Ekip olmak, herkesin bir bütünü birlikte tamamladığı duygusunu taşımaktır, demiştim. Bir bütünü oluşturmak, ancak bir araya gelince güç oluşturan bir dönemlerin popüler Voltran dizisi gibi, her üyenin ayrı bilgi ve beceri taşımasını gerektirebilir. Herkes hücum oyuncusu olamayabilir, herkes savunma yapamaz, herkes oyun kurucu değildir. Önemli olan, diğerleri ile birlikte tek bir amaç için mücadele etmeyi bilmektir.
İş arkadaşınız veya patronunuz sizin bilginize ve iş yapma biçiminize saygı duymuyorsa ve “sen benim dediğimi yap, yeter” diyorsa, ya onlar gerçekten haklıdır, ya da orada ekip anlayışı yoktur. Her iki koşulda da orası size göre değildir.
Ekip oyuncuları, başarıyı da kaybı da birlikte omuz omuza karşılar. Mağlubiyette, herkes boynunu büker, galibiyette herkes birlikte sevinir. Gerçek liderlerin mağlubiyetlerde tüm sorumluluğu üstlendiğini, başarılarda ise takımını öne çıkardığını görürsünüz. Birlikte mücadele ederken birileri başarıları hemen üstleniyorsa, mağlubiyet olduğunda ise hep başkalarını suçluyorsa, ekip olamazsınız.
İş arkadaşınız veya patronunuz işler iyi giderken kendi becerilerinden ötürü gururlanıyor ama diğerlerine teşekkür etmiyorsa, aksi durumda ise sizin veya bir iş arkadaşınızın boş yere maaş aldığınızı söylüyorsa, çanlar çalıyor demektir.
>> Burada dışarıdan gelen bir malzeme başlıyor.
(* ===== verification/JitterBuffer.v ===== *)
(** * The jitter buffer

    [src/pkg/media/jitter_buffer.go]: packets in a binary heap ordered by 16-bit
    sequence number with wraparound.  The comparison orders any set of packets
    whose numbers lie within half the number space of each other, which is what
    [in_window] states; the theorems hold across a wrap.  The [index] field of a
    packet, which only records its heap position, is left out, as are the fields
    nothing reads. *)

From S2P Require Import Prelude RtpStats Heap.
#[local] Open Scope Z_scope.

Record BufferedPacket := mkBufferedPacket {
  bk_Packet : RtpPacket;
  bk_Arrival : Z;
  bk_PCMData : list Z
}.

Definition bk_Seq (p : BufferedPacket) : Z := pk_SequenceNumber (bk_Packet p).

(** [plcCallback] is set or not; its calls are results of [Pop]. *)
Record JitterBuffer := mkJitterBuffer {
  jb_packets : list BufferedPacket;
  jb_maxSize : Z;
  jb_maxDelay : Z;
  jb_lastEmitted : Z;
  jb_hasEmitted : bool;
  jb_plcCallback : bool
}.

(** [Less]: [int16(seqI - seqJ) < 0]. *)
Definition packet_less (a b : BufferedPacket) : bool := i16 (u16 (bk_Seq a - bk_Seq b)) <? 0.

Definition milliseconds (n : Z) : Z := n * 1000000.

Definition NewJitterBuffer (maxSize maxDelay : Z) : JitterBuffer :=
  mkJitterBuffer [] (if maxSize <=? 0 then 5 else maxSize)
    (if maxDelay <=? 0 then milliseconds 60 else maxDelay) 0 false false.

Definition SetPLCCallback (jb : JitterBuffer) : JitterBuffer := jb <| jb_plcCallback := true |>.

Definition emitOldest (jb : JitterBuffer) : option BufferedPacket * JitterBuffer :=
  match heap_pop packet_less (jb_packets jb) with
  | None => (None, jb)
  | Some (p, l) =>
    (Some p, jb <| jb_packets := l |> <| jb_lastEmitted := bk_Seq p |> <| jb_hasEmitted := true |>)
  end.

(** The packet [emitOldest] takes off a full buffer is not kept anywhere. *)
Definition Push (p : BufferedPacket) (jb : JitterBuffer) : JitterBuffer :=
  if existsb (fun q => bk_Seq q =? bk_Seq p) (jb_packets jb) then jb else
  let jb := jb <| jb_packets := heap_push packet_less p (jb_packets jb) |> in
  if jb_maxSize jb <? Z.of_nat (length (jb_packets jb)) then (emitOldest jb).2 else jb.

(** The number of lost packets reported before an overdue packet. *)
Definition plc_lost (expectedSeq oldestSeq : Z) : Z :=
  if expectedSeq <? oldestSeq then
    let lost := u16 (oldestSeq - expectedSeq) in if 10 <? lost then 10 else lost
  else 0.

(** The packet, the argument of the callback if it is called, and the buffer. *)
Definition Pop (now : Z) (jb : JitterBuffer) : option BufferedPacket * option Z * JitterBuffer :=
  match jb_packets jb with
  | [] => (None, None, jb)
  | oldest :: _ =>
    let expectedSeq := u16 (jb_lastEmitted jb + 1) in
    if negb (jb_hasEmitted jb) || (bk_Seq oldest =? expectedSeq) then
      let '(p, jb) := emitOldest jb in (p, None, jb)
    else if jb_maxDelay jb <=? now - bk_Arrival oldest then
      let lost := plc_lost expectedSeq (bk_Seq oldest) in
      let plc := if jb_plcCallback jb && (0 <? lost) then Some lost else None in
      let '(p, jb) := emitOldest jb in (p, plc, jb)
    else (None, None, jb)
  end.

Fixpoint flush_loop (fuel : nat) (l : list BufferedPacket) : list BufferedPacket :=
  match fuel with
  | O => []
  | S fuel =>
    match heap_pop packet_less l with
    | None => []
    | Some (p, l) => p :: flush_loop fuel l
    end
  end.

(** Popping [length] times empties the heap. *)
Definition Flush (jb : JitterBuffer) : list BufferedPacket * JitterBuffer :=
  (flush_loop (length (jb_packets jb)) (jb_packets jb), jb <| jb_packets := [] |>).

Definition Len (jb : JitterBuffer) : Z := Z.of_nat (length (jb_packets jb)).

Definition Clear (jb : JitterBuffer) : JitterBuffer :=
  jb <| jb_packets := [] |> <| jb_hasEmitted := false |>.

(** ** Serial numbers *)

(** How far a sequence number is ahead of [base], modulo the number space. *)
Definition ahead (base seq : Z) : Z := u16 (seq - base).

Definition in_window (base : Z) (p : BufferedPacket) : Prop := ahead base (bk_Seq p) < 2 ^ 15.

Lemma packet_less_window base a b : in_window base a -> in_window base b ->
  packet_less a b = (ahead base (bk_Seq a) <? ahead base (bk_Seq b)).
Proof.
  unfold in_window, packet_less, ahead, i16, u16, wrap_s, wrap_u. intros Ha Hb.
  set (x := bk_Seq a) in *. set (y := bk_Seq b) in *.
  pose proof (Z.mod_pos_bound (x - base) (2 ^ 16) ltac:(lia)).
  pose proof (Z.mod_pos_bound (y - base) (2 ^ 16) ltac:(lia)).
  set (ka := (x - base) mod 2 ^ 16) in *. set (kb := (y - base) mod 2 ^ 16) in *.
  assert (E : ((x - y) mod 2 ^ 16 + 2 ^ (16 - 1)) mod 2 ^ 16 = ka - kb + 2 ^ 15).
  { rewrite Zplus_mod_idemp_l. symmetry.
    apply (Z.mod_unique _ _ ((x - base) / 2 ^ 16 - (y - base) / 2 ^ 16)); [left; lia|].
    pose proof (Z.div_mod (x - base) (2 ^ 16) ltac:(lia)).
    pose proof (Z.div_mod (y - base) (2 ^ 16) ltac:(lia)).
    fold ka in H1. fold kb in H2. change (16 - 1) with 15. lia. }
  rewrite E. change (16 - 1) with 15. apply eq_iff_eq_true. rewrite !Z.ltb_lt. lia.
Qed.

Definition serial_key (base : Z) (p : BufferedPacket) : Z := ahead base (bk_Seq p).

Lemma window_ordered base l : Forall (in_window base) l -> ordered_by packet_less (serial_key base) l.
Proof.
  rewrite Forall_forall. intros Hw a b Ha Hb. apply packet_less_window; by apply Hw.
Qed.

Record jitter_inv (base : Z) (jb : JitterBuffer) : Prop := {
  ji_heap : is_heap (serial_key base) (length (jb_packets jb)) (jb_packets jb);
  ji_window : Forall (in_window base) (jb_packets jb);
  ji_distinct : NoDup (map bk_Seq (jb_packets jb));
  ji_size : Len jb <= jb_maxSize jb;
  ji_max : 0 < jb_maxSize jb
}.

Lemma pop_packets base l : is_heap (serial_key base) (length l) l -> Forall (in_window base) l -> l <> [] ->
  exists p l', heap_pop packet_less l = Some (p, l') /\ l ≡ₚ p :: l' /\
    is_heap (serial_key base) (length l') l' /\ l !! 0%nat = Some p /\
    Forall (fun q => ahead base (bk_Seq p) <= ahead base (bk_Seq q)) l.
Proof.
  intros Hh Hw Hne. destruct (heap_pop_spec packet_less (serial_key base) l) as (p & l' & H1 & H2 & H3 & H4 & H5);
    [by apply window_ordered|done..|].
  exists p, l'. repeat split; try done. by apply Forall_forall.
Qed.

(** What holds of every packet pushed holds of every packet kept or popped. *)
Lemma emit_Forall (P : BufferedPacket -> Prop) jb :
  Forall P (jb_packets jb) -> Forall P (jb_packets (emitOldest jb).2) /\ forall p, (emitOldest jb).1 = Some p -> P p.
Proof.
  unfold emitOldest. destruct (heap_pop _ _) as [[p l]|] eqn:E; [|done].
  apply heap_pop_perm in E. rewrite E, Forall_cons. intros [Hp Hl]. split; [by destruct jb|].
  by intros ? [= <-].
Qed.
Ya siz de başarılara sahip çıkmayı öğreneceksiniz, ya da sürüleceksiniz. Sonuç aynıdır: ekip anlayışı bozulmuştur.
Ekip oyununa yatkın olmayan bazı usta oyuncular, diğerlerini kötü durumda bırakmayı bilirler. En sıkışık olduğunuz anda topu sizin ayağınıza atabilirler. Siz topu kaptırınca da “yine ne yaptın!” gibilerden tavır takınır. Oyunu iyi bilmeyen seyirciler, ona hak verebilirler.
Diğer yandan, ekip ruhunu taşıyan usta oyuncular başkasının başı sıkışıkken yardıma koşar, ustalığı sayesinde takımı rahatlatır ve yeniden toparlanmasını sağlar.
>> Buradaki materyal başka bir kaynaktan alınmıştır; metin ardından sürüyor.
(** Evicting one entry drops the last of the list. *)
Lemma others_last (l : list (string * CacheItem)) e : NoDup (l ++ [e]).*1 -> others e.1 (l ++ [e]) = l.
Proof.
  intros Hn. rewrite fmap_app, NoDup_app in Hn. destruct Hn as (_ & Hd & _).
  rewrite others_app, others_cons, decide_True, app_nil_r by done. apply others_id.
  intros Hin. apply (Hd _ Hin). left.
Qed.

Lemma evict_loop_spec fuel c : lru_inv c -> 0 <= lc_maxSize c -> (size (lc_items c) <= fuel)%nat ->
  exists c', evict_loop fuel c = Some c' /\ lru_inv c' /\ lc_maxSize c' = lc_maxSize c /\
    lc_defaultTTL c' = lc_defaultTTL c /\
    entries c' = take (Z.to_nat (lc_maxSize c)) (entries c).
Proof.
  revert c. induction fuel as [|fuel IH]; intros c Hi Hm Hf;
    (assert (Hlen : length (entries c) = size (lc_items c))
       by (rewrite lru_size, <- (entries_keys c Hi), length_fmap by done; done)); cbn;
    destruct (Z.leb_spec (Z.of_nat (size (lc_items c))) (lc_maxSize c)).
  - exists c. do 4 (split; [done|]). rewrite take_ge; [done|lia].
  - lia.
  - exists c. do 4 (split; [done|]). rewrite take_ge; [done|lia].
  - destruct (last (lc_lruList c)) as [k|] eqn:El.
    2:{ apply last_None in El. rewrite lru_size, El in H by done. cbn in H. lia. }
    assert (Hlast : exists l e, entries c = l ++ [e] /\ e.1 = k).
    { rewrite <- (entries_keys c Hi), fmap_last in El.
      destruct (last (entries c)) as [e|] eqn:Ee; [|done]. apply last_Some in Ee as [l ->].
      exists l, e. cbn in El. by injection El. }
    destruct Hlast as (l & e & He & <-).
    pose proof (entries_remove e.1 c) as Hr. rewrite He, others_last in Hr.
    2:{ rewrite <- He, entries_keys by done. apply Hi. }
    assert (Hi' : lru_inv (removeItem e.1 c)) by (by apply lru_inv_remove).
    assert (Hsz : S (size (lc_items (removeItem e.1 c))) = size (lc_items c)).
    { rewrite (lru_size _ Hi'), <- (entries_keys _ Hi'), length_fmap, Hr, <- Hlen, He, length_app. cbn. lia. }
    destruct (IH (removeItem e.1 c)) as (c' & Hc & Hinv & Hmax & Httl & Hent); [done|by destruct c|lia|].
    exists c'. split; [done|]. split; [done|]. rewrite Hmax, Httl, Hent, Hr, He.
    split; [by destruct c|]. split; [by destruct c|].
    assert (lc_maxSize (removeItem e.1 c) = lc_maxSize c) as -> by (by destruct c).
    rewrite take_app_le; [done|]. rewrite He, length_app in Hlen. cbn in Hlen. lia.
Qed.

Lemma entries_lookup c key item : lru_inv c ->
  (key, item) ∈ entries c <-> lc_items c !! key = Some item.
Proof.
  intros [_ Hd]. unfold entries. rewrite list_elem_of_omap. split.
  - intros (k & Hk & Hf). destruct (lc_items c !! k) eqn:E; cbn in Hf; by simplify_eq.
  - intros Hi. exists key. split; [apply Hd; by eexists|]. by rewrite Hi.
Qed.

Lemma lru_inv_insert key item c : lru_inv c -> is_Some (lc_items c !! key) ->
  lru_inv (c <| lc_items := <[key := item]> (lc_items c) |>).
Proof.
  intros [Hn Hd] Hk. destruct c; cbn in *. split; cbn; [done|]. intros k.
  rewrite Hd, lookup_insert_is_Some'. naive_solver.
Qed.

Lemma size_entries c : lru_inv c -> size (lc_items c) = length (entries c).
Proof. intros Hi. by rewrite lru_size, <- (entries_keys c Hi), length_fmap. Qed.

Lemma without_id key l : key ∉ l -> without key l = l.
Proof.
  induction l as [|k l IH]; [done|]. rewrite not_elem_of_cons. intros [Hne Hl].
  rewrite without_cons, decide_False by congruence. by rewrite IH.
Qed.

(** A value under a key the cache holds. *)
Lemma set_existing key item old c : lru_inv c -> Size c <= lc_maxSize c -> lc_items c !! key = Some old ->
  let c' := moveToFront key (c <| lc_items := <[key := item]> (lc_items c) |>) in
  lru_inv c' /\ Size c' <= lc_maxSize c /\
  entries c' = take (Z.to_nat (lc_maxSize c)) ((key, item) :: others key (entries c)).
Proof.
  intros Hi Hs Ek. cbn zeta. set (c1 := c <| lc_items := _ |>).
  assert (Hi1 : lru_inv c1) by (subst c1; apply lru_inv_insert; [done|by eexists]).
  assert (Hk1 : lc_items c1 !! key = Some item) by (subst c1; destruct c; cbn; apply lookup_insert_eq).
  assert (He1 : others key (entries c1) = others key (entries c)).
  { subst c1. destruct c as [items l max t0].
    change (others key (entries_of (<[key := item]> items) l) = others key (entries_of items l)).
    rewrite <- !(entries_of_without key _ items l); [done|done|].
    intros k Hne. by rewrite lookup_insert_ne. }
  assert (Hi2 : lru_inv (moveToFront key c1)) by (apply lru_inv_move; [done|by eexists]).
  assert (Hin : (key, old) ∈ entries c) by (by apply entries_lookup).
  assert (Hlt : (length (others key (entries c)) < length (entries c))%nat).
  { unfold others. apply (length_filter_lt _ _ (key, old)); [done|]. cbn. naive_solver. }
  unfold Size in *. split; [done|].
  rewrite (size_entries _ Hi2), (entries_move key c1 _ Hk1), He1.
  rewrite (size_entries _ Hi) in Hs. rewrite take_ge by (cbn; lia). split; [cbn; lia|done].
Qed.

(** A value under a new key, before the eviction. *)
Lemma set_new key item c : lru_inv c -> lc_items c !! key = None ->
  let c' := c <| lc_lruList := key :: lc_lruList c |> <| lc_items := <[key := item]> (lc_items c) |> in
  lru_inv c' /\ entries c' = (key, item) :: others key (entries c).
Proof.
  intros [Hn Hd] Ek. destruct c as [items l max t0]; cbn in *.
  assert (Hnew : key ∉ l) by (rewrite Hd, Ek; by intros []). split.
  - split; cbn; [by constructor|].
    intros k. rewrite elem_of_cons, Hd, lookup_insert_is_Some'. naive_solver.
  - change (entries_of (<[key := item]> items) (key :: l) =
      (key, item) :: others key (entries_of items l)).
    rewrite entries_of_cons, lookup_insert_eq. f_equal.
    rewrite <- (entries_of_without key items (<[key := item]> items) l)
      by (intros k Hne; by rewrite lookup_insert_ne).
    by rewrite without_id.
Qed.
İş arkadaşınız veya patronunuz hem verdiğiniz kararları beğenmiyor hem de kendisi karar vermiyorsa; kendisinin görev ve sorumluluk alanında konuları yarım bırakıp, sizi diğer taraflarla ne konuşacağını bilmez durumda bırakıyorsa; küçük düşmenizi sağlıyor, ama bu kurumlarla kendisi doğrudan görüşmüyorsa konusunda oldukça becerikli, fakat takım oyununa yatkın olmayan biri ile karşı karşıyasınız demektir.
Bu kişi sizden daha üst unvanda ise, kendisine şamar oğlan(lar)ı arıyordur. Birilerinin günah keçisi olduğu yerlerde ekip olmaktan bahsedilemez. Bence çok zorlamayın. Bir iş bulur bulmaz eşyalarınızı toparlayın.
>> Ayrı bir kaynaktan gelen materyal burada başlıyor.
(** What the recording holds. *)
Definition recorded `{StreamCodecs} (w : RtpWorld) : list Z :=
  match fw_recordingWriter (rw_fwd w) with Some pw => pw_written pw | None => [] end.

Definition writer_open (f : RTPForwarder) : bool :=
  match fw_recordingWriter f with Some pw => negb (pw_paused pw) | None => false end.

(** The pausable writer in front of the WAV writer. *)
Definition record_write `{StreamCodecs} (data : list Z) (w : RtpWorld) : RtpWorld :=
  let opened := writer_open (rw_fwd w) in
  let w := on_fwd (fun f => f <| fw_recordingWriter := (fun pw => (PWWrite data pw).2) <$> fw_recordingWriter f |>) w in
  if opened then w <| rw_WAVWriter := (fun ww => (WriterWrite data ww).2) <$> rw_WAVWriter w |> else w.

(** ** Which source is accepted *)

Definition ssrcCorrectionThreshold : Z := 50.
Definition ssrcCorrectionInactivity : Z := 30.

(** The stream state that belongs to one source. *)
Definition forget_stream `{StreamCodecs} (w : RtpWorld) : RtpWorld :=
  w <| rw_lastSeq := None |> <| rw_hasLastTimestamp := false |> <| rw_lastDecodedPCMSize := 0 |>
    <| rw_g729StreamDec := None |>.

Definition lock_ssrc `{StreamCodecs} (ssrc : Z) (w : RtpWorld) : RtpWorld :=
  if fw_RemoteSSRC (rw_fwd w) =? 0 then
    (on_fwd (fun f => f <| fw_RemoteSSRC := ssrc |>) w)
      <| rw_alternateSSRC := 0 |> <| rw_alternateSSRCCount := 0 |> <| rw_packetsSinceLastLockedSSRC := 0 |>
  else w.

Definition correction_blocked `{StreamCodecs} (w : RtpWorld) : bool :=
  fw_TranscriptionPaused (rw_fwd w) || fw_RTPSuspended (rw_fwd w).

(** The candidate that may replace the locked source. *)
Definition track_alternate `{StreamCodecs} (ssrc : Z) (w : RtpWorld) : RtpWorld :=
  let w := w <| rw_packetsSinceLastLockedSSRC := u32 (rw_packetsSinceLastLockedSSRC w + 1) |> in
  if correction_blocked w then w
  else if ssrc =? rw_alternateSSRC w then w <| rw_alternateSSRCCount := u32 (rw_alternateSSRCCount w + 1) |>
  else w <| rw_alternateSSRC := ssrc |> <| rw_alternateSSRCCount := 1 |>.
Çalıştığınız şirkette, grupta bu belirtiler varsa, aman dikkat edin. Ekip değilsiniz ve bence bu oyuncular ile hiçbir zaman ekip olamazsınız.
Biz bir ekibiz sözünü duyduğum zaman, daha gençliğe adım attığım yıllardaki “Ortak Pazar” (şimdiki Avrupa Birliği) konusunda yapılan tartışmalar aklıma gelir. Ağabeylerimiz “onlar ortak, biz pazar” diyorlardı. Benzerini “Fedakar olalım dedik ama, biz feda ediyoruz, onlar kâr ediyorlar” diye de duydum.
Diyeceksiniz ki “biz bir ekibiz” denmesinin neresi kötü. Cümle kötü değil. Aslında, doğru bir cümledir… Yeter ki doğru ağızlarda seslendirilsin. Eğer iş arkadaşlarınızdan biri veya patronunuz bunu günde 2 defadan fazla söylüyorsa, maalesef ekip değilsiniz.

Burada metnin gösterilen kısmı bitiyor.